Deux historiens, Pascal Blanchard et Gilles Manceron, ainsi qu’un homme d’images justement, le réalisateur Eric Deroo, se sont donc associés pour réaliser ce magnifique album paru aux éditions Hazan. Un enjeu clair ! Sortir de l’ombre ce Paris noir que l’on fantasme sans connaître. Nous traversons ainsi l’histoire de six générations de Parisiens, depuis l’Exposition universelle de 1878 avec son village achanti jusqu’à la coupe du monde de football en 1998 et la montée au pinacle d’une équipe qui gagne en noir et blanc, soit un peu plus d’un siècle de représentations du monde noir à Paris et de rencontres avec les Antilles, l’Afrique ou l’Amérique noire.
Mais Le Paris noir n’est pas un livre d’images, ni une histoire illustrée de la Capitale : les photos qu’il soumet à notre regard sont d’abord un matériau de questionnement, un matériau qui ne laisse pas indifférent et ébranle nos conscience.

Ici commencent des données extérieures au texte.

(* ===== verification/JsValue.v ===== *)
(** * JSON request values and their comparisons with stored dates

    [req.body] is produced by [body-parser]'s [JSON.parse]: its fields are
    JSON values, or [undefined] when absent ([option json] below, [None]
    being [undefined]). The rebooking handler compares such a value with the
    [Date] objects of [availableSlots] twice (src/backend/index.js):
    - line 124, [doctorSchedule.availableSlots.includes(newSlot)]: the array
      is a MongooseArray, whose [includes] is [indexOf(obj) !== -1] with
      [indexOf] testing [obj == this[i]], the loose equality of ECMA-262
      (7.2.14);
    - line 133, [filter(slot => slot !== newSlot)], the strict equality
      (7.2.15).
    This file defines those comparisons for a JSON value against a date,
    [new Date(v)] (21.4.2.1), [Array.prototype.join] over dates, and the
    serialisation of a date by [JSON.stringify]; and, from the round trips
    of DateProofs, what [new Date(v)] gives on the two texts of a date. *)

From Stdlib Require Import ZArith String Ascii List Lia DecimalString.
From S2P Require Import Prelude DateFormat DateProofs.
Import ListNotations.
#[local] Open Scope string_scope.
#[local] Open Scope Z_scope.
#[local] Set Warnings "-register-all".

(** JSON values. Numbers are kept as integers: every number the handlers
    compare or convert is a time value in milliseconds. *)
Inductive json :=
| JNull
| JBool (b : bool)
| JNum (n : Z)
| JStr (s : string)
| JArr (l : list json)
| JObj (fields : list (string * json)).

(** [const { k } = body]: the value of the last field named [k] (the one
    [JSON.parse] keeps), [undefined] when there is none or when the body
    is not an object. *)
Definition body_field (body : json) (k : string) : option json :=
  match body with
  | JObj fs => option_map snd (List.find (fun kv => String.eqb (fst kv) k) (List.rev fs))
  | _ => None
  end.

(** ToString of a JSON value after ToPrimitive: arrays are joined with
    commas (null elements become empty strings), objects print as
    ["[object Object]"]. *)
Fixpoint js_to_string (v : json) : string :=
  match v with
  | JNull => "null"
  | JBool b => if b then "true" else "false"
  | JNum n => NilZero.string_of_int (Z.to_int n)
  | JStr s => s
  | JArr l =>
      let fix elems (l : list json) : list string :=
        match l with
        | [] => []
        | JNull :: l' => "" :: elems l'
        | x :: l' => js_to_string x :: elems l'
        end in
      String.concat "," (elems l)
  | JObj _ => "[object Object]"
  end.

(** ToBoolean of a JSON value (7.1.2): [null], [false], [0] and [""] are
    falsy, every other value (arrays and objects included) is truthy. *)
Definition js_truthy (v : json) : bool :=
  match v with
  | JNull => false
  | JBool b => b
  | JNum n => negb (Z.eqb n 0)
  | JStr s => negb (String.eqb s "")
  | JArr _ | JObj _ => true
  end.

(** [Object.keys] of a parsed object: each key once, at its first
    position, with the value of its last occurrence ([JSON.parse] keeps
    the last). Integer-like keys, which [Object.keys] lists first, keep
    their textual position here. *)
Fixpoint obj_keys (fs : list (string * json)) : list string :=
  match fs with
  | [] => []
  | (k, _) :: fs' => k :: List.filter (fun k' => negb (String.eqb k' k)) (obj_keys fs')
  end.

(** [v == d] for a request value [v] and a [Date] object [d] with time
    value [t] (IsLooselyEqual, 7.2.14):
    - a string is compared with ToPrimitive(d), which for a [Date] with
      the default hint is [d.toString()];
    - a number, and a boolean through ToNumber, is compared with
      ToNumber(d.toString()), which is NaN because that string starts with
      a letter ([toString_head]): false;
    - [undefined] and [null] equal no object: false;
    - an array or object parsed from the body is another object than [d]:
      object identity, false. *)
Definition loose_eq_date (v : option json) (t : Z) : bool :=
  match v with
  | Some (JStr s) => String.eqb s (date_toString t)
  | Some (JNum _) | Some (JBool _) => false
  | Some JNull | None => false
  | Some (JArr _) | Some (JObj _) => false
  end.

(** [d === v] (IsStrictlyEqual, 7.2.15): the operands must have the same
    type, and two objects must be the same object. A request value is never
    a [Date] and never the object [d]: false in every case. *)
Definition strict_eq_date (v : option json) (t : Z) : bool :=
  match v with
  | None | Some JNull | Some (JBool _) | Some (JNum _) | Some (JStr _) => false
  | Some (JArr _) | Some (JObj _) => false
  end.

(** [availableSlots.includes(newSlot)] on a MongooseArray. *)
Definition mongoose_includes (slots : list Z) (v : option json) : bool :=
  existsb (loose_eq_date v) slots.

(** [availableSlots.filter(slot => slot !== newSlot)]. *)
Definition filter_slots_ne (slots : list Z) (v : option json) : list Z :=
  List.filter (fun slot => negb (strict_eq_date v slot)) slots.

(** [new Date(v)]: its time value, [None] for an invalid date (NaN).
    ToPrimitive leaves primitives alone and turns arrays and objects into
    strings; a string is parsed; any other primitive goes through ToNumber
    and TimeClip. *)
Definition new_Date (v : option json) : option Z :=
  match v with
  | None => None
  | Some JNull => Some 0
  | Some (JBool b) => Some (if b then 1 else 0)
  | Some (JNum n) => if time_valid n then Some n else None
  | Some (JStr s) => date_parse s
  | Some (JArr _ as o) | Some (JObj _ as o) => date_parse (js_to_string o)
  end.

(** [arr.join(sep)] on an array of dates: each element through ToString,
    that is [toString]. *)
Definition join_dates (sep : string) (slots : list Z) : string :=
  String.concat sep (List.map date_toString slots).

(** [JSON.stringify] of a date: [toJSON] gives [toISOString], or [null]
    for an invalid date. *)
Definition date_toJSON (t : Z) : json :=
  match date_toISOString t with
  | Some s => JStr s
  | None => JNull
  end.

(** ** What the comparisons decide *)

Lemma strict_eq_date_false (v : option json) (t : Z) : strict_eq_date v t = false.
Proof. destruct v as [[]|]; reflexivity. Qed.

(** The [filter] of line 133 keeps every slot, whatever the request holds. *)
Lemma filter_slots_ne_id (slots : list Z) (v : option json) :
  filter_slots_ne slots v = slots.
Proof.
  unfold filter_slots_ne. apply filter_all_true.
  intros x _. rewrite strict_eq_date_false. reflexivity.
Qed.

Lemma loose_eq_date_true (v : option json) (t : Z) :
  loose_eq_date v t = true <-> v = Some (JStr (date_toString t)).
Proof.
  destruct v as [[]|]; simpl; split; try discriminate; try congruence.
  - intros H. apply String.eqb_eq in H. subst. reflexivity.
  - intros [= ->]. apply String.eqb_refl.
Qed.

(** [includes] succeeds exactly for the [toString] text of an offered slot. *)
Lemma mongoose_includes_true (slots : list Z) (v : option json) :
  mongoose_includes slots v = true <->
  exists t, In t slots /\ v = Some (JStr (date_toString t)).
Proof.
  unfold mongoose_includes. rewrite existsb_exists.
  split; intros (t & Hin & Ht); exists t; split; auto; apply loose_eq_date_true; auto.
Qed.

(** [new Date(s)] on the [toString] text of a valid date (the only
    text [includes] accepts) gives back the date without its milliseconds:
    the ISO reader of [Date.parse] refuses the text and its [toString]
    reader accepts it. *)
Theorem new_Date_toString (t : Z) :
  time_valid t = true -> new_Date (Some (JStr (date_toString t))) = Some (t - msFromTime t).
Proof.
  intros Hv. simpl. unfold date_parse. rewrite parse_iso_toString.
  apply parse_date_string_toString, Hv.
Qed.

(** [new Date(s)] on the text [JSON.stringify] writes for a date (the
    slot text [GET /api/slots] serves) gives back exactly that date. *)
Theorem new_Date_served_slot (t : Z) (s : string) :
  date_toJSON t = JStr s -> new_Date (Some (JStr s)) = Some t.
Proof.
  unfold date_toJSON. destruct (date_toISOString t) as [iso|] eqn:E; [|discriminate].
  intros [= <-]. exact (parse_toISOString t iso E).
Qed.

(** ** TimeClip on every path of [new Date] *)

Lemma make_time_value_valid (y m d h mi s ms t : Z) :
  make_time_value y m d h mi s ms = Some t -> time_valid t = true.
Proof. unfold make_time_value. intros H. repeat case_match; simplify_eq; assumption. Qed.

Lemma parse_iso_valid (cs : list ascii) (t : Z) : parse_iso cs = Some t -> time_valid t = true.
Proof.
  unfold parse_iso. intros H. bind_inv H.
  case_match; [eapply make_time_value_valid; exact H | discriminate].
Qed.

Lemma parse_date_string_valid (cs : list ascii) (t : Z) :
  parse_date_string cs = Some t -> time_valid t = true.
Proof.
  unfold parse_date_string. intros H. repeat (case_match; try discriminate).
  all: bind_inv H; repeat (case_match; try discriminate; bind_inv H).
  all: simplify_eq; assumption.
Qed.

Lemma date_parse_valid (s : string) (t : Z) : date_parse s = Some t -> time_valid t = true.
Proof.
  unfold date_parse. case_match; [intros [= <-]; eapply parse_iso_valid; eassumption|].
  apply parse_date_string_valid.
Qed.

(** A [Date] the handlers build holds a valid time value. *)
Lemma new_Date_valid (v : option json) (t : Z) : new_Date v = Some t -> time_valid t = true.
Proof.
  destruct v as [[| b | n | s | l | l]|]; simpl; intros H; simplify_eq;
    try (eapply date_parse_valid; eassumption).
  - reflexivity.
  - destruct b; reflexivity.
  - case_match; simplify_eq; assumption.
Qed.

(** [new Date(x.toString())] is defined only on a valid [x], and drops its
    milliseconds. *)
Lemma new_Date_toString_inv (t0 t : Z) :
  new_Date (Some (JStr (date_toString t0))) = Some t ->
  time_valid t0 = true /\ t = t0 - msFromTime t0.
Proof.
  destruct (time_valid t0) eqn:Hv.
  - simpl. unfold date_parse. rewrite parse_iso_toString, parse_date_string_toString by exact Hv.
    intros [= <-]. auto.
  - unfold date_toString. rewrite Hv. discriminate.
Qed.

Lemma fixed_dec_aux_length (w : nat) (n : Z) (acc : string) :
  String.length (fixed_dec_aux w n acc) = (w + String.length acc)%nat.
Proof. revert n acc. induction w as [|w IH]; intros n acc; simpl; [|rewrite IH; simpl]; lia. Qed.

Lemma fixed_dec_length (w : nat) (n : Z) : String.length (fixed_dec w n) = w.
Proof. unfold fixed_dec. rewrite fixed_dec_aux_length. simpl. lia. Qed.

#[export] Hint Rewrite fixed_dec_length : appt_rw.

(** The ISO text of a valid date has 24 characters for the years 0 to
    9999 and 27 (a sign and six digits for the year) otherwise. *)
Lemma toISOString_length (t : Z) :
  time_valid t = true ->
  exists s, date_toISOString t = Some s /\
    String.length s = if (0 <=? YearFromTime t) && (YearFromTime t <=? 9999) then 24%nat else 27%nat.
Proof.
  intros Hv. unfold date_toISOString. rewrite Hv. eexists. split; [reflexivity|].
  unfold iso_year. destruct (_ && _); [|destruct (YearFromTime t <? 0)];
    autorewrite with appt_rw; reflexivity.
Qed.

(** Every [Date] that [new Date(v)] builds, whatever [v] is, holds a
    time value inside TimeClip's range, so [JSON.stringify] (the
    [res.json] of the rebooking answer) writes it as a string, never as
    [null], of 24 characters for the years 0 to 9999 and of 27 otherwise. *)
Theorem new_Date_toJSON_width (v : option json) (t : Z) :
  new_Date v = Some t ->
  exists s, date_toJSON t = JStr s /\ (String.length s = 24%nat \/ String.length s = 27%nat).
Proof.
  intros Ht. destruct (toISOString_length t (new_Date_valid v t Ht)) as (s & Hs & Hl).
  exists s. unfold date_toJSON. rewrite Hs. split; [reflexivity|].
  rewrite Hl. destruct (_ && _); auto.
Qed.

(** A slot written in the ISO format never passes [includes]. *)
Lemma mongoose_includes_iso (slots : list Z) (t : Z) (s : string) :
  date_toISOString t = Some s -> mongoose_includes slots (Some (JStr s)) = false.
Proof.
  intros Hs. apply existsb_false_forall. intros t' _.
  destruct (loose_eq_date (Some (JStr s)) t') eqn:E; [|reflexivity].
  apply loose_eq_date_true in E. injection E as E.
  exfalso. exact (toISOString_ne_toString t t' s Hs E).
Qed.

(** [includes] fails for any string that does not start with an
    upper-case letter, since every [toString] text does. *)
Lemma mongoose_includes_not_upper (slots : list Z) (s : string) :
  (forall c, head_char s = Some c -> is_upper c = false) ->
  mongoose_includes slots (Some (JStr s)) = false.
Proof.
  intros Hs. apply existsb_false_forall. intros t _.
  destruct (loose_eq_date (Some (JStr s)) t) eqn:E; [|reflexivity].
  apply loose_eq_date_true in E. injection E as ->.
  destruct (toString_head t) as (c & Hc & Hu). rewrite (Hs c Hc) in Hu. discriminate.
Qed.

Lemma toISOString_not_upper (t : Z) (s : string) :
  date_toISOString t = Some s -> forall c, head_char s = Some c -> is_upper c = false.
Proof.
  intros Hs c Hc. destruct (toISOString_head t s Hs) as (c' & Hc' & Hk).
  rewrite Hc in Hc'. injection Hc' as <-.
  destruct Hk as [Hd | [-> | ->]]; [| reflexivity | reflexivity].
  revert Hd. unfold is_digit, is_upper. rewrite andb_true_iff, !Nat.leb_le. intros [H1 H2].
  destruct (Nat.leb_spec 65 (nat_of_ascii c)); [lia | reflexivity].
Qed.

#[export] Hint Rewrite filter_slots_ne_id strict_eq_date_false : appt_rw.

(** ** Witnesses: 2 January 2024, 10:00:00 UTC, and half a second later *)

Lemma new_Date_served_slot_witness :
  date_toJSON 1704189600000 = JStr "2024-01-02T10:00:00.000Z" /\
  new_Date (Some (JStr "2024-01-02T10:00:00.000Z")) = Some 1704189600000.
Proof.
  assert (H : date_toJSON 1704189600000 = JStr "2024-01-02T10:00:00.000Z")
    by (vm_compute; reflexivity).
  split; [exact H | exact (new_Date_served_slot _ _ H)].
Defined.

Lemma new_Date_toString_witness :
  time_valid 1704189600500 = true /\
  new_Date (Some (JStr (date_toString 1704189600500))) = Some 1704189600000.
Proof.
  assert (H : time_valid 1704189600500 = true) by reflexivity.
  split; [exact H | rewrite (new_Date_toString _ H); reflexivity].
Defined.

Lemma new_Date_toJSON_width_witness :
  new_Date (Some (JStr "Tue Jan 02 2024 10:00:00 GMT+0000 (Coordinated Universal Time)"))
    = Some 1704189600000 /\
  exists s, date_toJSON 1704189600000 = JStr s /\ (String.length s = 24%nat \/ String.length s = 27%nat).
Proof.
  assert (H : new_Date (Some (JStr "Tue Jan 02 2024 10:00:00 GMT+0000 (Coordinated Universal Time)"))
              = Some 1704189600000) by (vm_compute; reflexivity).
  split; [exact H | exact (new_Date_toJSON_width _ _ H)].
Defined.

Ces photos étonnent, mettent en perspective et déconcertent souvent. Car ce sont toutes les contradictions d’une capitale séductrice et accueillante, mais tout aussi garce et cruelle que nous découvrons. Le Paris des « zoos humains » et des villages nègres au Jardin d’Acclimatation ou au Champ-de-Mars, comme le Paris des défilés militaires où l’Empire acclame à Longchamp « la force noire » et ses fiers soldats d’Afrique ou encore le Paris des idoles du sport et du show business du boxeur américain Jack Johnson à notre Yannick Noah « national » en passant par Joséphine Baker ou Manu Dibango. Racisme ordinaire, fierté coloniale, fascination musicale, exaltation sportive, attraction sexuelle…. qu’il vienne de la Caraïbe, d’Amérique ou d’Afrique, le nègre comme la négresse est tour à tour sauvage cannibale ou Apollon, guenon lubrique ou Vénus, à travers l’imaginaire que déploie le monde interlope des intellectuels et des artistes de la Capitale. Et c’est là bien sûr que les images et les photos jouent leur rôle. Les clichés surgissent avec force et nous sautent à la gorge.
Ce travail de documentation est précieux pour tous ceux qui s’intéressent au monde noir et à l’histoire du racisme en France. Gravures, photos, affiches, traces en tous genres…. une mine édifiante qui dresse une histoire de la France que nous avons oubliée, ou dont nous ne souhaitons pas toujours nous souvenir. Plus de 400 documents souvent inédits ! Une somme documentaire pour ouvrir les yeux et écarquiller les consciences.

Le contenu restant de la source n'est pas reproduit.